'''

(* ===== verification/DriverSafety.v ===== *)
(** The run driver is covered in the logic of [MachineLogic] because the programs it composes are:
    what the runtime and the agent loop guarantee holds of whole drives. *)

From S2P Require Import Prelude Program Text Wire Domain Resolution Broker Registry Router.
From S2P Require Import DomainWire WorkGraphTypes WorkGraphErrors Planning Material ToolOutput.
From S2P Require Import Completion Frontier Journal StepMachine Reducer RunInvariant Receipt.
From S2P Require Import StoreTypes StoreBundles MemoryStore Host Invocation Admission Recovery.
From S2P Require Import Adapters DurableRuntime Verification Executor PlanningContext Proposals.
From S2P Require Import Agent Driver Attempts StoreSpec StoreProofs StoreRuns StoreTheorems.
From S2P Require Import MachineLogic RuntimeSafety AgentSafety.

(** What a drive's collaborators do with a resource: those of the runtime and of the agent loop
    as before; routes, approvals and the observer leave it alone. *)
Record driver_spares {W A I V P RP AP OB} `{Crypto} `{EventFactory W} `{EffectAdapter W A I}
    `{EffectVerifier W V} `{InvocationMaterialProvider W P} `{PlannedRoutePort W RP}
    `{ApprovalPort W AP} `{ProgressObserver W OB}
    (spent : W → tokens) (marks : string → RunEventBody → bool)
    (within : N → Prop) (may_start : RuntimePolicy → Prop) (performs : I → string → Prop) : Prop := {
  ds_runtime : runtime_spares (A := A) (V := V) (P := P) spent marks within may_start performs;
  ds_route (routes : RP) state step_id : leaves spent (route_for routes state step_id);
  ds_decide (approvals : AP) request : leaves spent (decide_request approvals request);
  ds_observe (observer : OB) progress : leaves spent (observe observer progress);
}.

Section driver.
Context {W L A I V P R PL MT RP AP OB : Type} `{EventFactory W} `{RunLease L}.
Context `{EffectAdapter W A I} `{EffectVerifier W V} `{InvocationMaterialProvider W P}.
Context `{Crypto} `{JsonSchema} `{JsonSchemaErrors} `{JsonPointer} `{PolicyDecisionSchema} `{Target}.
Context `{ReceiptSchema} `{Rfc3339} `{ResourceResolver R} `{PlannerPort W PL} `{PlanMaterializer W MT}.
Context `{PlannedRoutePort W RP} `{ApprovalPort W AP} `{ProgressObserver W OB}.
Context (spent : W → tokens) (marks : string → RunEventBody → bool) (within : N → Prop).
Context (may_start : RuntimePolicy → Prop) (performs : I → string → Prop).
Context (law : driver_spares (A := A) (V := V) (P := P) (RP := RP) (AP := AP) (OB := OB)
                 spent marks within may_start performs).
Abbreviation covered := (covers (W := W) spent marks within).
Abbreviation idle p := (∀ m, covered anything p no_tokens m).

Lemma asks_covers {X} (f : W → X * W) : leaves spent f → idle (asks f).
Proof. intros Hf m. by apply covers_asks. Qed.
Lemma reads_covers {X} (f : MemoryRunStore → X) : idle (reads f).
Proof. intros m. by apply covers_reads. Qed.

Lemma announce_covers (observer : OB) progress : idle (announce_progress observer progress).
Proof. intros m. apply covers_then; [|done]. apply asks_covers, (ds_observe _ _ _ _ _ law). Qed.

Lemma unless_stopped_covers p k : idle p → idle k → idle (unless_stopped p k).
Proof. intros Hp Hk m. apply covers_pthen; [apply Hp|]. by intros []. Qed.

Lemma load_run_covers : idle load_run.
Proof. intros m. apply covers_pthen; [apply covers_err, reads_covers|done]. Qed.

Section drive.
Context (self : RunDriver) (lease : L) (capabilities : CapabilityRegistry) (resolver : R).
Context (planner : PL) (materializer : MT) (providers : MaterialProviderRegistry P).
Context (adapters : EffectAdapterRegistry A) (verifiers : EffectVerifierRegistry V).
Context (routes : RP) (approvals : AP) (observer : OB).
Context (may : may_start (RunDriver.executor self)).

Lemma admit_covers step_id :
  idle (admit_step lease capabilities resolver providers routes approvals observer step_id).
Proof.
  intros m. apply covers_pthen; [apply load_run_covers|]. intros state m1.
  apply covers_pthen; [apply covers_err, asks_covers, (ds_route _ _ _ _ _ law)|]. intros route m2.
  apply covers_pthen; [eapply covers_err, prepare_planned_covers, (ds_runtime _ _ _ _ _ law)|].
  intros pending m3.
  apply covers_pthen; [apply covers_err, asks_covers, (ds_decide _ _ _ _ _ law)|].
  intros [inputs| |] m4; [|done|].
  - apply covers_pthen; [eapply covers_err, authorize_covers, (ds_runtime _ _ _ _ _ law)|].
    intros [] m5; [apply announce_covers|done].
  - apply covers_pthen; [apply announce_covers|done].
Qed.

Lemma execute_effect_covers status step_id :
  idle (execute_effect self lease capabilities resolver providers adapters status step_id).
Proof.
  intros m. unfold execute_effect. case_bool_decide.
  - apply covers_pthen; [eapply covers_err, recover_covers, (ds_runtime _ _ _ _ _ law)|].
    intros material m1. eapply covers_err, executor_covers; [apply (ds_runtime _ _ _ _ _ law)|done].
  - eapply covers_err, executor_covers; [apply (ds_runtime _ _ _ _ _ law)|done].
Qed.

Lemma drive_effect_covers step_id :
  idle (drive_effect self lease capabilities resolver providers adapters observer step_id).
Proof.
  intros m. apply covers_pthen; [apply load_run_covers|]. intros state m1.
  destruct (driven_step state step_id) as [found|?|?]; [|done..].
  apply unless_stopped_covers; [apply announce_covers|]. intros m2.
  apply covers_pthen; [apply execute_effect_covers|]. intros report m3. apply announce_covers.
Qed.

Lemma verify_covers step_id : idle (verify lease capabilities verifiers observer step_id).
Proof.
  apply unless_stopped_covers; [apply announce_covers|]. intros m.
  apply covers_pthen; [eapply covers_err, verification_covers, (ds_runtime _ _ _ _ _ law)|].
  intros report m1. apply announce_covers.
Qed.

Lemma act_on_covers tick :
  idle (act_on self lease capabilities resolver providers adapters verifiers routes approvals observer tick).
Proof.
  intros m. destruct tick as [| |action head| |candidate output| | | | | | |]; cbn [act_on]; try done.
  - destruct (FrontierAction.action action);
      first [apply admit_covers|apply drive_effect_covers|apply verify_covers].
  - apply announce_covers.
  - apply covers_pthen; [apply announce_covers|done].
Qed.

(** A pass of the loop whose tick is covered. *)
Lemma drive_tick_covers egress :
  idle (tick (RunDriver.agent_loop self) lease capabilities resolver planner materializer) →
  idle (drive_tick self lease capabilities resolver planner materializer providers adapters verifiers
          routes approvals egress observer).
Proof.
  intros Htick m. apply covers_pthen.
  { apply covers_pthen; [apply covers_err, reads_covers|done]. }
  intros may_call m1. apply unless_stopped_covers.
  - intros m2. unfold before_tick. destruct may_call, egress; first [done|apply announce_covers].
  - intros m2. apply covers_pthen; [apply covers_err, Htick|]. intros t m3. apply act_on_covers.
Qed.

Lemma drive_covers egress :
  spares (P := PL) (M := MT) spent marks within →
  idle (drive_until_pause_with_model_egress_observed self lease capabilities resolver planner materializer
          providers adapters verifiers routes approvals egress observer).
Proof.
  intros Hloop. unfold drive_until_pause_with_model_egress_observed.
  induction (N.to_nat (RunDriver.max_ticks self)) as [|ticks IH]; intros m; [done|].
  cbn [drive_ticks]. apply covers_pthen; [|by intros []].
  apply drive_tick_covers. intros m1. by apply tick_covers.
Qed.
End drive.
End driver.

(** ** Instances of the law *)

(** Routes, approvals and an observer that perform no effect. *)
Class PassiveRoutes (W RP : Type) `{Executions W} `{PlannedRoutePort W RP} : Prop :=
  route_passive routes state step_id : performs_nothing (route_for routes state step_id).
Class PassiveApprovals (W AP : Type) `{Executions W} `{ApprovalPort W AP} : Prop :=
  decide_passive approvals request : performs_nothing (decide_request approvals request).
Class PassiveObserver (W OB : Type) `{Executions W} `{ProgressObserver W OB} : Prop :=
  observe_passive observer progress : performs_nothing (observe observer progress).

Lemma driver_executions_spared {W A I V P RP AP OB} `{Crypto} `{Executions W} `{EventFactory W}
    `{!PassiveFactory W} `{EffectAdapter W A I} `{!OneShotAdapter W A I} `{EffectVerifier W V}
    `{!PassiveVerifier W V} `{InvocationMaterialProvider W P} `{!PassiveProvider W P}
    `{PlannedRoutePort W RP} `{!PassiveRoutes W RP} `{ApprovalPort W AP} `{!PassiveApprovals W AP}
    `{ProgressObserver W OB} `{!PassiveObserver W OB} (K : N) :
  driver_spares (A := A) (V := V) (P := P) (RP := RP) (AP := AP) (OB := OB) executions starts_body
    (λ n, n ≤ K)%N (λ policy, RuntimePolicy.max_execution_attempts policy ≤ K)%N
    (λ i e, invocation_effect i = e).
Proof.
  split; [apply executions_spared|apply route_passive|apply decide_passive|apply observe_passive].
Qed.

(** A call that does not ask the planner. *)
Definition logs_nothing {W X} `{PlannerLog W} (f : W → X * W) : Prop :=
  ∀ w, planner_log (f w).2 = planner_log w.

(** Nobody but the planner asks its provider. *)
Class LoggedHost (W A I V P RP AP OB : Type) `{PlannerLog W} `{EffectAdapter W A I} `{EffectVerifier W V}
    `{InvocationMaterialProvider W P} `{PlannedRoutePort W RP} `{ApprovalPort W AP}
    `{ProgressObserver W OB} : Prop := {
  prepare_logs_nothing (adapter : A) request : logs_nothing (adapter_prepare adapter request);
  execute_logs_nothing (invocation : I) : logs_nothing (invocation_execute invocation);
  reconcile_logs_nothing (adapter : A) request : logs_nothing (adapter_reconcile adapter request);
  verify_logs_nothing (verifier : V) request : logs_nothing (Verification.verify verifier request);
  reconstruct_logs_nothing (provider : P) reference revision :
    logs_nothing (reconstruct provider reference revision);
  route_logs_nothing (routes : RP) state step_id : logs_nothing (route_for routes state step_id);
  decide_logs_nothing (approvals : AP) request : logs_nothing (decide_request approvals request);
  observe_logs_nothing (observer : OB) progress : logs_nothing (observe observer progress);
}.

(** So the driver leaves a resource of the log alone, but for its ticks. *)
Lemma logged_driver {W A I V P RP AP OB PL MT} `{Crypto} `{PlannerLog W} `{EventFactory W}
    `{PlannerPort W PL} `{PlanMaterializer W MT} `{!LoggedPlanner W PL MT}
    `{EffectAdapter W A I} `{EffectVerifier W V} `{InvocationMaterialProvider W P}
    `{PlannedRoutePort W RP} `{ApprovalPort W AP} `{ProgressObserver W OB}
    `{!LoggedHost W A I V P RP AP OB} (spent : W → tokens) marks within :
  (∀ w w', planner_log w = planner_log w' → spent w = spent w') →
  (∀ e body, is_reservation body = false → marks e body = false) →
  driver_spares (A := A) (V := V) (P := P) (RP := RP) (AP := AP) (OB := OB) spent marks within
    (λ _, True) (λ _ _, True).
Proof.
  intros Hspent Hmarks.
  assert (∀ X (f : W → X * W), logs_nothing f → leaves spent f) as Hleaves.
  { intros X f Hf w e. by rewrite (Hspent _ _ (Hf w)). }
  split; [split| | |]; try done.
  - intros e body Ha _. apply Hmarks. by destruct body.
  - intros policy state step id intent step_id e records _ _ _ _ _ Hm. by rewrite Hmarks in Hm.
  - intros state. apply Hleaves. intros w. apply metadata_logs_nothing.
  - intros adapter request. apply Hleaves, prepare_logs_nothing.
  - intros invocation step_id effect_id w e _. rewrite (Hspent _ _ (execute_logs_nothing invocation w)). lia.
  - intros adapter request. apply Hleaves, reconcile_logs_nothing.
  - intros verifier request. apply Hleaves, verify_logs_nothing.
  - intros provider reference revision. apply Hleaves, reconstruct_logs_nothing.
  - intros routes state step_id. apply Hleaves, route_logs_nothing.
  - intros approvals request. apply Hleaves, decide_logs_nothing.
  - intros observer progress. apply Hleaves, observe_logs_nothing.
Qed.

'''

§ **Task statement**:
Reproduce word for word the material above, starting with the line that has "verify_logs_nothing (verifier : V)" and stopping after the line that has "(** So the driver".

§ **Solution to the exercise**:
  verify_logs_nothing (verifier : V) request : logs_nothing (Verification.verify verifier request);
  reconstruct_logs_nothing (provider : P) reference revision :
    logs_nothing (reconstruct provider reference revision);
  route_logs_nothing (routes : RP) state step_id : logs_nothing (route_for routes state step_id);
  decide_logs_nothing (approvals : AP) request : logs_nothing (decide_request approvals request);
  observe_logs_nothing (observer : OB) progress : logs_nothing (observe observer progress);
}.

(** So the driver leaves a resource of the log alone, but for its ticks. *)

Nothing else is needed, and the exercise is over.